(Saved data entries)

(** Boolean tests of the code, turned into propositions. *)
Ltac to_prop :=
  repeat match goal with
  | H : _ && _ = true |- _ => apply andb_true_iff in H; destruct H
  | H : _ || _ = false |- _ => apply orb_false_iff in H; destruct H
  | H : negb _ = true |- _ => apply negb_true_iff in H
  | H : negb _ = false |- _ => apply negb_false_iff in H
  | H : (_ <? _) = true |- _ => apply Z.ltb_lt in H
  | H : (_ <? _) = false |- _ => apply Z.ltb_ge in H
  | H : (_ <=? _) = true |- _ => apply Z.leb_le in H
  | H : (_ <=? _) = false |- _ => apply Z.leb_gt in H
  | H : (_ >? _) = true |- _ => rewrite Z.gtb_ltb in H; apply Z.ltb_lt in H
  | H : (_ >? _) = false |- _ => rewrite Z.gtb_ltb in H; apply Z.ltb_ge in H
  | H : (_ >=? _) = true |- _ => rewrite Z.geb_leb in H; apply Z.leb_le in H
  | H : (_ >=? _) = false |- _ => rewrite Z.geb_leb in H; apply Z.leb_gt in H
  | H : (_ =? _) = true |- _ => apply Z.eqb_eq in H
  | H : (_ =? _) = false |- _ => apply Z.eqb_neq in H
  end.

(** ** Lists *)

Section lists.
Context {A : Type}.
Implicit Types l : list A.

Lemma Forall_snoc (P : A -> Prop) l x : Forall P (l ++ [x]) <-> Forall P l /\ P x.
Proof. rewrite Forall_app, Forall_singleton. done. Qed.

Lemma length_snoc l x : length (l ++ [x]) = S (length l).
Proof. rewrite length_app. simpl. lia. Qed.

(** A left fold keeps an invariant every step keeps. *)
Lemma fold_left_ind {B} (P : B -> Prop) (f : B -> A -> B) l b :
  P b -> (forall b x, x ∈ l -> P b -> P (f b x)) -> P (fold_left f l b).
Proof.
  revert b. induction l as [|x l IH]; intros b Hb Hf; simpl; [done|].
  apply IH; [|intros; apply Hf; [by apply elem_of_cons; right|done]].
  apply Hf; [apply elem_of_cons; by left|done].
Qed.

(** Boolean filtering, as a Go loop with [append] does it. *)
Definition bfilter (f : A -> bool) l : list A := List.filter f l.

Lemma elem_of_bfilter (f : A -> bool) l x : x ∈ bfilter f l <-> f x = true /\ x ∈ l.
Proof. unfold bfilter. rewrite !list_elem_of_In, filter_In. tauto. Qed.

Lemma bfilter_nonempty (f : A -> bool) l : length (bfilter f l) <> 0%nat <-> exists x, x ∈ l /\ f x = true.
Proof.
  split.
  - intros Hn. destruct (bfilter f l) as [|x k] eqn:E; [done|]. exists x.
    assert (x ∈ bfilter f l) as [? ?]%elem_of_bfilter by (rewrite E; apply list_elem_of_here). done.
  - intros (x & Hx & Hf) Hn. assert (x ∈ bfilter f l) as Hin by (by apply elem_of_bfilter).
    apply nil_length_inv in Hn. rewrite Hn in Hin. by apply not_elem_of_nil in Hin.
Qed.

Lemma bfilter_partition (f : A -> bool) l :
  bfilter f l ++ bfilter (fun x => negb (f x)) l ≡ₚ l.
Proof.
  unfold bfilter. induction l as [|x l IH]; simpl; [done|].
  destruct (f x); simpl; [by constructor|].
  rewrite <- Permutation_middle. by constructor.
Qed.
End lists.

_Task to carry out_
Each line from the one containing "bfilter f l ++" to the end of the entries above should be copied exactly, and no other line.

_Exercise answer_
  bfilter f l ++ bfilter (fun x => negb (f x)) l ≡ₚ l.
Proof.
  unfold bfilter. induction l as [|x l IH]; simpl; [done|].
  destruct (f x); simpl; [by constructor|].
  rewrite <- Permutation_middle. by constructor.
Qed.
End lists.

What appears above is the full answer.